Claim The candidate $q = \frac{1}{3}$ is the unique symmetric maximizer of $\pi(q,q^*)$.

Problem: The candidate might be a minimum or saddle.

The idea: In economic settings equilibrium quantities are basically restricted by individual rationality, i.e. $\pi(q^*,q^*) = (1-2q^*)q^*$ implies $q^* \in [0,\frac{1}{2}]$. Since $\pi(\frac{1}{3},\frac{1}{3}) = \frac{1}{9} > 0$, the claim follows.

Edit I edit the question to further clarify the issue.
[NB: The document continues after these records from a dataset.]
(** One round of the loop: six calls, then the loop again. *)
Lemma trace_loop_round (env : responder) (n i : nat) (h : TIM_HandleTypeDef) :
  trace (7 + n) env i (control_loop h)
  = round_calls h ++ trace n env (6 + i) (control_loop h).
Proof. unfold round_calls. cbn. reflexivity. Qed.

Lemma exit_code_loop_round (env : responder) (n i : nat)
  (h : TIM_HandleTypeDef) :
  exit_code (7 + n) env i (control_loop h)
  = exit_code n env (6 + i) (control_loop h).
Proof. reflexivity. Qed.

(** More fuel only extends a run. *)
Lemma trace_more {R} (n m : nat) (env : responder) :
  forall (i : nat) (t : itree halE R),
    exists rest, trace (n + m) env i t = trace n env i t ++ rest.
Proof.
  induction n as [|n IH]; intros i t; simpl.
  - eexists; reflexivity.
  - destruct (observe t) as [r | t' | X e k].
    + exists []; reflexivity.
    + apply IH.
    + destruct (IH (S i) (k (env i X e))) as [rest E].
      exists rest. rewrite E. reflexivity.
Qed.

(** The loop makes the same calls whatever the environment answers. *)
Lemma trace_loop_env (fuel : nat) :
  forall (env : responder) (i : nat) (h : TIM_HandleTypeDef),
    trace fuel env i (control_loop h) = trace fuel all_ok 0 (control_loop h).
Proof.
  induction fuel as [| | | | | | | n IH] using round_ind; intros env i h;
    try reflexivity.
  rewrite !trace_loop_round. f_equal.
  etransitivity; [apply IH | symmetry; apply IH].
Qed.

Lemma trace_main_env (fuel : nat) (env : responder) :
  trace fuel env 0 main = trace fuel all_ok 0 main.
Proof.
  do 11 (destruct fuel as [|fuel]; [reflexivity|]).
  change (trace (11 + fuel) env 0 main = trace (11 + fuel) all_ok 0 main).
  rewrite !trace_main_startup. f_equal.
  etransitivity; [apply trace_loop_env | symmetry; apply trace_loop_env].
Qed.

(** [k] rounds of the loop. *)
Lemma trace_loop_rounds (k : nat) :
  forall (env : responder) (i : nat) (h : TIM_HandleTypeDef),
    trace (7 * k) env i (control_loop h) = concat (repeat (round_calls h) k).
Proof.
  induction k as [|k IH]; intros env i h.
  - reflexivity.
  - replace (7 * S k)%nat with (7 + 7 * k)%nat by lia.
    rewrite trace_loop_round, IH. reflexivity.
Qed.

Lemma trace_main_rounds (k : nat) (env : responder) :
  trace (11 + 7 * k) env 0 main
  = startup_calls ++ concat (repeat (round_calls htim3_configured) k).
Proof. rewrite trace_main_startup, trace_loop_rounds. reflexivity. Qed.

(** Every run of [main] is the beginning of a run of whole rounds. *)
Lemma trace_main_prefix (fuel : nat) (env : responder) :
  exists rest,
    startup_calls ++ concat (repeat (round_calls htim3_configured) fuel)
    = trace fuel env 0 main ++ rest.
Proof.
  destruct (trace_more fuel (11 + 6 * fuel) env 0 main) as [rest E].
  exists rest. rewrite <- E, <- (trace_main_rounds fuel env).
  f_equal. lia.
Qed.

(** The loop never returns. *)
Lemma exit_code_loop (fuel : nat) :
  forall (env : responder) (i : nat) (h : TIM_HandleTypeDef),
    exit_code fuel env i (control_loop h) = None.
Proof.
  induction fuel as [| | | | | | | n IH] using round_ind; intros env i h;
    try reflexivity.
  rewrite exit_code_loop_round. apply IH.
Qed.

Lemma exit_code_main (fuel : nat) (env : responder) :
  exit_code fuel env 0 main = None.
Proof.
  do 11 (destruct fuel as [|fuel]; [reflexivity|]).
  change (exit_code (11 + fuel) env 0 main = None).
  rewrite exit_code_main_startup. apply exit_code_loop.
Qed.

Lemma compare_writes_app (l m : list hal_call) :
  compare_writes (l ++ m) = compare_writes l ++ compare_writes m.
Proof. apply flat_map_app. Qed.

Lemma compare_writes_rounds (k : nat) (h : TIM_HandleTypeDef) :
  compare_writes (concat (repeat (round_calls h) k))
  = concat (repeat [50; 75; 100] k).
Proof.
  induction k as [|k IH]; [reflexivity|].
  change (concat (repeat (round_calls h) (S k)))
    with (round_calls h ++ concat (repeat (round_calls h) k)).
  rewrite compare_writes_app, IH. reflexivity.
Qed.

Lemma compare_writes_main_rounds (k : nat) (env : responder) :
  compare_writes (trace (11 + 7 * k) env 0 main)
  = concat (repeat [50; 75; 100] k).
Proof.
  rewrite trace_main_rounds, compare_writes_app, compare_writes_rounds.
  reflexivity.
Qed.

Lemma compare_writes_main_prefix (fuel : nat) (env : responder) :
  exists rest,
    concat (repeat [50; 75; 100] fuel)
    = compare_writes (trace fuel env 0 main) ++ rest.
Proof.
  destruct (trace_main_prefix fuel env) as [rest E].
  exists (compare_writes rest).
  rewrite <- compare_writes_app, <- E, compare_writes_app,
    compare_writes_rounds.
  reflexivity.
Qed.

Lemma after_pwm_start_startup (l : list hal_call) :
  after_pwm_start (startup_calls ++ l) = l.
Proof. reflexivity. Qed.

Lemma before_pwm_start_startup (l : list hal_call) :
  before_pwm_start (startup_calls ++ l) = startup_calls.
Proof. reflexivity. Qed.

(** The loop makes no call other than compare writes and delays. *)
Lemma loop_calls_only (fuel : nat) :
  forall (env : responder) (i : nat) (h : TIM_HandleTypeDef),
    forallb is_loop_call (trace fuel env i (control_loop h)) = true.
Proof.
  induction fuel as [| | | | | | | n IH] using round_ind; intros env i h;
    try reflexivity.
  rewrite trace_loop_round, forallb_app, IH. reflexivity.
Qed.

Lemma setup_calls_none (l : list hal_call) :
  forallb is_loop_call l = true -> setup_calls l = [].
Proof.
  induction l as [|c l IH]; simpl; [reflexivity|].
  intros H. apply andb_prop in H. destruct H as [Hc Hl].
  rewrite Hc. simpl. apply IH, Hl.
Qed.

Lemma paced_round (h : TIM_HandleTypeDef) (l : list hal_call) :
  paced MIN (round_calls h ++ l) = paced MIN l.
Proof. reflexivity. Qed.

Lemma paced_loop (fuel : nat) :
  forall (env : responder) (i : nat) (h : TIM_HandleTypeDef),
    paced MIN (trace fuel env i (control_loop h)) = true.
Proof.
  induction fuel as [| | | | | | | n IH] using round_ind; intros env i h;
    try reflexivity.
  rewrite trace_loop_round, paced_round. apply IH.
Qed.

Lemma Forall_rounds {A} (P : A -> Prop) (l : list A) (k : nat) :
  Forall P l -> Forall P (concat (repeat l k)).
Proof.
  intros H. induction k as [|k IH]; simpl.
  - constructor.
  - apply Forall_app. split; assumption.
Qed.

(* ===================================================================== *)
(** ** Properties of the control loop *)
(* ===================================================================== *)

(** C3: the values written to the compare register are exactly the
    cyclic sequence 50, 75, 100, 50, 75, 100, ...: after the startup and
    [k] rounds of the loop the writes are [k] copies of [50; 75; 100]
    (the values of MIN, CENTER, MAX in this order); the writes of any run
    are a beginning of such a sequence, so no other value is ever written;
    and [main] never returns, whatever the hardware answers. *)
Theorem compare_sequence_cyclic (env : responder) :
  (forall k : nat,
      compare_writes (trace (11 + 7 * k) env 0 main)
      = concat (repeat (map compare_value [MIN; CENTER; MAX]) k))
  /\ (forall fuel : nat, exists (k : nat) (rest : list Z),
         concat (repeat [50; 75; 100] k)
         = compare_writes (trace fuel env 0 main) ++ rest)
  /\ (forall fuel : nat, exit_code fuel env 0 main = None).
Proof.
  split; [|split].
  - intros k. apply compare_writes_main_rounds.
  - intros fuel. exists fuel. apply compare_writes_main_prefix.
  - intros fuel. apply exit_code_main.
Qed.

(** C4: after the PWM is started the program does nothing but rounds of
    write 50, HAL_Delay(1000), write 75, HAL_Delay(1000), write 100,
    HAL_Delay(1000); in every run each compare write is followed by
    exactly one delay of 1000 ms and then by the write of the next
    position, so no position is skipped or written twice in a row. *)
Theorem loop_delays (env : responder) :
  (forall k : nat,
      after_pwm_start (trace (11 + 7 * k) env 0 main)
      = concat (repeat
          [ call (__HAL_TIM_SET_COMPARE htim3_configured TIM_CHANNEL_1 50);
            call (HAL_Delay 1000);
            call (__HAL_TIM_SET_COMPARE htim3_configured TIM_CHANNEL_1 75);
            call (HAL_Delay 1000);
            call (__HAL_TIM_SET_COMPARE htim3_configured TIM_CHANNEL_1 100);
            call (HAL_Delay 1000) ] k))
  /\ (forall fuel : nat,
         paced MIN (after_pwm_start (trace fuel env 0 main)) = true).
Proof.
  split.
  - intros k. rewrite trace_main_rounds, after_pwm_start_startup.
    reflexivity.
  - intros fuel.
    do 11 (destruct fuel as [|fuel]; [reflexivity|]).
    change (paced MIN (after_pwm_start (trace (11 + fuel) env 0 main)) = true).
    rewrite trace_main_startup, after_pwm_start_startup.
    apply paced_loop.
Qed.
(** * Helios KWL EC270/370 Pro bus control: a shallow embedding of [main.cc]

    The program listens on a serial bus, slices the byte stream into
    checksummed pakets at idle gaps ([Kwl::got_frame]), and answers the
    master's poll of device 0x13 with one frame of its own
    ([Kwl::our_turn]).  This file embeds the paket codec ([Paket],
    [Kwl::send_frame]), the turn handler, the frame decoder and the driver
    loop of [main], and proves properties of them.

    Conventions.  C integers are [Z] with the wrap-around of their type
    written out ([wrap8], [wrap16], [wrap32], [wrap64]).  A byte buffer is a
    [list Z]; a pointer into a buffer is the list of bytes from that position
    on.  Terminal output is recorded as [Stdout] events carrying the message
    and the numbers formatted into it; a call of write(2) on the serial port
    is a [SerialWrite] event carrying the bytes handed over.  Cursor and scroll
    region handling ([get_y], [set_y], [set_maxy]) and the 5 ms settle delay
    leave no trace in the model. *)

From Stdlib Require Import ZArith Lia Bool.
From stdpp Require Import base tactics option list strings.

Open Scope Z_scope.

(** ** Machine integers *)

Definition wrap8  (x : Z) : Z := x mod 256.
Definition wrap16 (x : Z) : Z := x mod 65536.
Definition wrap32 (x : Z) : Z := x mod 4294967296.
Definition wrap64 (x : Z) : Z := x mod 18446744073709551616.

(** The [int] that [printf] shows for a 32-bit [unsigned] argument under
    [%d]. *)
Definition as_int (x : Z) : Z :=
  if x <? 2147483648 then x else x - 4294967296.

(** [buf[i]]; a read past the end of the modelled bytes yields 0. *)
Definition at8 (buf : list Z) (i : Z) : Z := default 0 (buf !! Z.to_nat i).

(** [*(uint16_t * )&buf[i]] and [*(uint32_t * )&buf[i]] on a little-endian
    host (the program only runs on such). *)
Definition load16 (buf : list Z) (i : Z) : Z :=
  Z.lor (at8 buf i) (Z.shiftl (at8 buf (i + 1)) 8).

Definition load32 (buf : list Z) (i : Z) : Z :=
  Z.lor (Z.lor (at8 buf i) (Z.shiftl (at8 buf (i + 1)) 8))
        (Z.lor (Z.shiftl (at8 buf (i + 2)) 16) (Z.shiftl (at8 buf (i + 3)) 24)).

(** The checksum loop shared by [Paket::is_valid_checksum] and
    [Kwl::send_frame]: [uint8_t chksum = 0; for (i = 0; i < n; ++i)
    chksum += buf[i];]. *)
Definition sum8 (buf : list Z) (n : Z) : Z :=
  foldl (fun chksum b => wrap8 (chksum + b)) 0 (take (Z.to_nat n) buf).

(** ** The variable catalogue (the enum at the top of the file) *)

Definition Var_00_calendar_mon     : Z := 0x00.
Definition Var_06_calendar_sun     : Z := 0x06.
Definition Var_08_time_hour_min    : Z := 0x08.
Definition Var_0e_preheat_temp     : Z := 0x0e.
Definition Var_0f_party_enabled    : Z := 0x0f.
Definition Var_10_party_curr_time  : Z := 0x10.
Definition Var_11_party_time       : Z := 0x11.
Definition Var_14_ext_contact      : Z := 0x14.
Definition Var_15_hours_on         : Z := 0x15.
Definition Var_16_fan_1_voltage    : Z := 0x16.
Definition Var_17_fan_2_voltage    : Z := 0x17.
Definition Var_18_fan_3_voltage    : Z := 0x18.
Definition Var_19_fan_4_voltage    : Z := 0x19.
Definition Var_1e_bypass1_temp     : Z := 0x1e.
Definition Var_35_fan_level        : Z := 0x35.
Definition Var_38_change_filter    : Z := 0x38.
Definition Var_3a_sensors_temp     : Z := 0x3a.
Definition Var_3b_sensors_co2      : Z := 0x3b.
Definition Var_3c_sensors_humidity : Z := 0x3c.
Definition Var_42_party_level      : Z := 0x42.
Definition Var_49_nachlaufzeit     : Z := 0x49.
Definition Var_4f_preheat_enabled  : Z := 0x4f.
Definition Var_50_preheat_temp     : Z := 0x50.
Definition Var_54_quiet_curr_time  : Z := 0x54.
Definition Var_55_quiet_enabled    : Z := 0x55.
Definition Var_56_quiet_time       : Z := 0x56.
Definition Var_57_quiet_level      : Z := 0x57.
Definition Var_60_bypass2_temp     : Z := 0x60.

(** ** Observable effects *)

Inductive Out : Type :=
| SerialWrite (bytes : list Z)
| Stdout (what : string) (args : list Z).

Definition is_print (o : Out) : bool :=
  match o with SerialWrite _ => false | Stdout _ _ => true end.

(** The frames handed to the serial port, in order. *)
Definition writes (os : list Out) : list (list Z) :=
  omap (fun o => match o with SerialWrite b => Some b | Stdout _ _ => None end) os.

(** The diagnostics printed, in order. *)
Definition prints (os : list Out) : list Out := filter (fun o => is_print o = true) os.

(** ** class Paket *)

Record Paket : Type := mkPaket {
  _buf      : list Z;
  _size     : Z;
  _is_valid : bool
}.

Module Paket.

Definition is_valid_checksum (p : Paket) : bool :=
  let chksum := sum8 (_buf p) (_size p - 1) in
  let chksum := wrap8 (chksum + 1) in
  chksum =? at8 (_buf p) (_size p - 1).

Definition new_paket (buf : list Z) (size : Z) : Paket :=
  if 4 <=? size then
    let size := if 4 + at8 buf 2 <? size then 4 + at8 buf 2 else size in
    mkPaket buf size (is_valid_checksum (mkPaket buf size false))
  else
    mkPaket buf size false.

Definition u8 (p : Paket) (i : Z) : Z :=
  if i <? _size p then at8 (_buf p) (4 + i) else 0.

Definition u16 (p : Paket) (i : Z) : Z :=
  if i + 4 + 2 * i <? _size p then load16 (_buf p) (4 + 2 * i) else 0.

Definition u32 (p : Paket) (i : Z) : Z :=
  if i + 4 + 4 * i <? _size p then load32 (_buf p) (4 + 4 * i) else 0.

Definition dsize (p : Paket) : Z := at8 (_buf p) 2.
Suppose I don't have any information about concavity of $\pi(q,q^*)$ w.r.t. $q$.

A general argument: We need to distinguish 4 cases.

  1. $q^*$ is a saddle and $\pi(q^*,q^*) > 0$ and $\pi(\infty,q^*) = \infty$.
  2. $q^*$ is a saddle and $\pi(q^*,q^*) < 0$ and $\pi(\infty,q^*) = -\infty$.
  3. $q^*$ is a minimum and $\pi(q^*,q^*) < 0$ and $\pi(\infty,q^*) = \infty$.
  4. $q^*$ is a maximum and $\pi(q^*,q^*) > 0$ and $\pi(\infty,q^*) = -\infty$.

Since case 4 is considered here $\frac{1}{3} = \arg\max_q\pi(q,q^*)$.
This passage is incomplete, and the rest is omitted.